SOURCE MATERIAL>
=== Section Start ===
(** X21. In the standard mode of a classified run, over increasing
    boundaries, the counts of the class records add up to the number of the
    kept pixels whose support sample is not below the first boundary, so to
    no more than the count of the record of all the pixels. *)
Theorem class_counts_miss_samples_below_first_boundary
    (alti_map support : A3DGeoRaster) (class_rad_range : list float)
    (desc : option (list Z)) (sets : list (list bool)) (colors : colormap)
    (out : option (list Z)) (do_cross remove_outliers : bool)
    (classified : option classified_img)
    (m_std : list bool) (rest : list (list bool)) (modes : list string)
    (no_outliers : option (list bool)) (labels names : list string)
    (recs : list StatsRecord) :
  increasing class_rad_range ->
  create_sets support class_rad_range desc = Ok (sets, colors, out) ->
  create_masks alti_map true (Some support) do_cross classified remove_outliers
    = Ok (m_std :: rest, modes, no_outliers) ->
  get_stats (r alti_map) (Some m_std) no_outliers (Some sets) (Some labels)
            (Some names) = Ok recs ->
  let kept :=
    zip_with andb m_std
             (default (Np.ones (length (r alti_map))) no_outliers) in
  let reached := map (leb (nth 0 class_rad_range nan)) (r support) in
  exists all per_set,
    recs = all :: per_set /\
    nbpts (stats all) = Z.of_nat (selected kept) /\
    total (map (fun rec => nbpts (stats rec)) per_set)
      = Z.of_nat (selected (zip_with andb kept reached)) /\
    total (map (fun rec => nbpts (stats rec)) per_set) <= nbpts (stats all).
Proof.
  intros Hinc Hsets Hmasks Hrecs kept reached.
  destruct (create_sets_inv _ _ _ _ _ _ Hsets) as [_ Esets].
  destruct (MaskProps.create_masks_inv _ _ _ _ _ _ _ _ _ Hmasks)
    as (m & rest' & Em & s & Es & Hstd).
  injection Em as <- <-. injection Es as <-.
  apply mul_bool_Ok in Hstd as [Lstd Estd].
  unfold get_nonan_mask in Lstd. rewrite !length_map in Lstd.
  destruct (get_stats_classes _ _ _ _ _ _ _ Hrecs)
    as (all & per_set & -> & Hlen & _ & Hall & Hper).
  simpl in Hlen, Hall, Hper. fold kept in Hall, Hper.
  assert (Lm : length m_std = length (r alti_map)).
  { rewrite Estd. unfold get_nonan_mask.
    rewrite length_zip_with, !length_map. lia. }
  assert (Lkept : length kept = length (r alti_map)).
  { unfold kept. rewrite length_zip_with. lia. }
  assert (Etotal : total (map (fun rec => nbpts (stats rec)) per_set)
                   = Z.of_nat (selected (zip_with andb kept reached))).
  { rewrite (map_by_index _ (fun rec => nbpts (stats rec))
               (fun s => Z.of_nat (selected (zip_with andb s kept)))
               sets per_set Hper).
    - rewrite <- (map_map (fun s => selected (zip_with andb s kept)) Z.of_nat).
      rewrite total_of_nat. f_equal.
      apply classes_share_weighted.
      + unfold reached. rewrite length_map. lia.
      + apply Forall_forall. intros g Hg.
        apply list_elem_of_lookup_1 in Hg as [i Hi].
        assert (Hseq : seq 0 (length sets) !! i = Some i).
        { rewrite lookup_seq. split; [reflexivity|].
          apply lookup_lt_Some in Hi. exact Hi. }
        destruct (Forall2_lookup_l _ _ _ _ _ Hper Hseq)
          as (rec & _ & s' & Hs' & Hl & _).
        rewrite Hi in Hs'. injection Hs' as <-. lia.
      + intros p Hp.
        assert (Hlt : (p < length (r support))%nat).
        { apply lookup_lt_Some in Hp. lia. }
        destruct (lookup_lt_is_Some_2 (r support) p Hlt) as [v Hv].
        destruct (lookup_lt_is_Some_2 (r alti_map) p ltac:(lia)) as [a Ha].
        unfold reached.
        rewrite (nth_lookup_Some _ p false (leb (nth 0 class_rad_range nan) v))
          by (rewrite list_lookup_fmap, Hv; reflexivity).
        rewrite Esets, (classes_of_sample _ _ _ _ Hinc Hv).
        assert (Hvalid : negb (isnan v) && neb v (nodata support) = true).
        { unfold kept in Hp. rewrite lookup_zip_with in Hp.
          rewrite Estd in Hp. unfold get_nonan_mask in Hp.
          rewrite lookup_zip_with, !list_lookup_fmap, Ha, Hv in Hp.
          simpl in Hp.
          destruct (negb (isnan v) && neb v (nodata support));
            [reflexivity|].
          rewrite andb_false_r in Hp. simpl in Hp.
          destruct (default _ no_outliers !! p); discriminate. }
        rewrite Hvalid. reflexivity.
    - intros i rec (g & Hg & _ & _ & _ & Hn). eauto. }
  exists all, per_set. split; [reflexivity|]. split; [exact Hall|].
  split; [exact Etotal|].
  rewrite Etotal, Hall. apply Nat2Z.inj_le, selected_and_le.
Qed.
=== Section End ===
TASK BRIEF> The full listing above is to be transcribed exactly.

SOLUTION BELOW>
(** X21. In the standard mode of a classified run, over increasing
    boundaries, the counts of the class records add up to the number of the
    kept pixels whose support sample is not below the first boundary, so to
    no more than the count of the record of all the pixels. *)
Theorem class_counts_miss_samples_below_first_boundary
    (alti_map support : A3DGeoRaster) (class_rad_range : list float)
    (desc : option (list Z)) (sets : list (list bool)) (colors : colormap)
    (out : option (list Z)) (do_cross remove_outliers : bool)
    (classified : option classified_img)
    (m_std : list bool) (rest : list (list bool)) (modes : list string)
    (no_outliers : option (list bool)) (labels names : list string)
    (recs : list StatsRecord) :
  increasing class_rad_range ->
  create_sets support class_rad_range desc = Ok (sets, colors, out) ->
  create_masks alti_map true (Some support) do_cross classified remove_outliers
    = Ok (m_std :: rest, modes, no_outliers) ->
  get_stats (r alti_map) (Some m_std) no_outliers (Some sets) (Some labels)
            (Some names) = Ok recs ->
  let kept :=
    zip_with andb m_std
             (default (Np.ones (length (r alti_map))) no_outliers) in
  let reached := map (leb (nth 0 class_rad_range nan)) (r support) in
  exists all per_set,
    recs = all :: per_set /\
    nbpts (stats all) = Z.of_nat (selected kept) /\
    total (map (fun rec => nbpts (stats rec)) per_set)
      = Z.of_nat (selected (zip_with andb kept reached)) /\
    total (map (fun rec => nbpts (stats rec)) per_set) <= nbpts (stats all).
Proof.
  intros Hinc Hsets Hmasks Hrecs kept reached.
  destruct (create_sets_inv _ _ _ _ _ _ Hsets) as [_ Esets].
  destruct (MaskProps.create_masks_inv _ _ _ _ _ _ _ _ _ Hmasks)
    as (m & rest' & Em & s & Es & Hstd).
  injection Em as <- <-. injection Es as <-.
  apply mul_bool_Ok in Hstd as [Lstd Estd].
  unfold get_nonan_mask in Lstd. rewrite !length_map in Lstd.
  destruct (get_stats_classes _ _ _ _ _ _ _ Hrecs)
    as (all & per_set & -> & Hlen & _ & Hall & Hper).
  simpl in Hlen, Hall, Hper. fold kept in Hall, Hper.
  assert (Lm : length m_std = length (r alti_map)).
  { rewrite Estd. unfold get_nonan_mask.
    rewrite length_zip_with, !length_map. lia. }
  assert (Lkept : length kept = length (r alti_map)).
  { unfold kept. rewrite length_zip_with. lia. }
  assert (Etotal : total (map (fun rec => nbpts (stats rec)) per_set)
                   = Z.of_nat (selected (zip_with andb kept reached))).
  { rewrite (map_by_index _ (fun rec => nbpts (stats rec))
               (fun s => Z.of_nat (selected (zip_with andb s kept)))
               sets per_set Hper).
    - rewrite <- (map_map (fun s => selected (zip_with andb s kept)) Z.of_nat).
      rewrite total_of_nat. f_equal.
      apply classes_share_weighted.
      + unfold reached. rewrite length_map. lia.
      + apply Forall_forall. intros g Hg.
        apply list_elem_of_lookup_1 in Hg as [i Hi].
        assert (Hseq : seq 0 (length sets) !! i = Some i).
        { rewrite lookup_seq. split; [reflexivity|].
          apply lookup_lt_Some in Hi. exact Hi. }
        destruct (Forall2_lookup_l _ _ _ _ _ Hper Hseq)
          as (rec & _ & s' & Hs' & Hl & _).
        rewrite Hi in Hs'. injection Hs' as <-. lia.
      + intros p Hp.
        assert (Hlt : (p < length (r support))%nat).
        { apply lookup_lt_Some in Hp. lia. }
        destruct (lookup_lt_is_Some_2 (r support) p Hlt) as [v Hv].
        destruct (lookup_lt_is_Some_2 (r alti_map) p ltac:(lia)) as [a Ha].
        unfold reached.
        rewrite (nth_lookup_Some _ p false (leb (nth 0 class_rad_range nan) v))
          by (rewrite list_lookup_fmap, Hv; reflexivity).
        rewrite Esets, (classes_of_sample _ _ _ _ Hinc Hv).
        assert (Hvalid : negb (isnan v) && neb v (nodata support) = true).
        { unfold kept in Hp. rewrite lookup_zip_with in Hp.
          rewrite Estd in Hp. unfold get_nonan_mask in Hp.
          rewrite lookup_zip_with, !list_lookup_fmap, Ha, Hv in Hp.
          simpl in Hp.
          destruct (negb (isnan v) && neb v (nodata support));
            [reflexivity|].
          rewrite andb_false_r in Hp. simpl in Hp.
          destruct (default _ no_outliers !! p); discriminate. }
        rewrite Hvalid. reflexivity.
    - intros i rec (g & Hg & _ & _ & _ & Hn). eauto. }
  exists all, per_set. split; [reflexivity|]. split; [exact Hall|].
  split; [exact Etotal|].
  rewrite Etotal, Hall. apply Nat2Z.inj_le, selected_and_le.
Qed.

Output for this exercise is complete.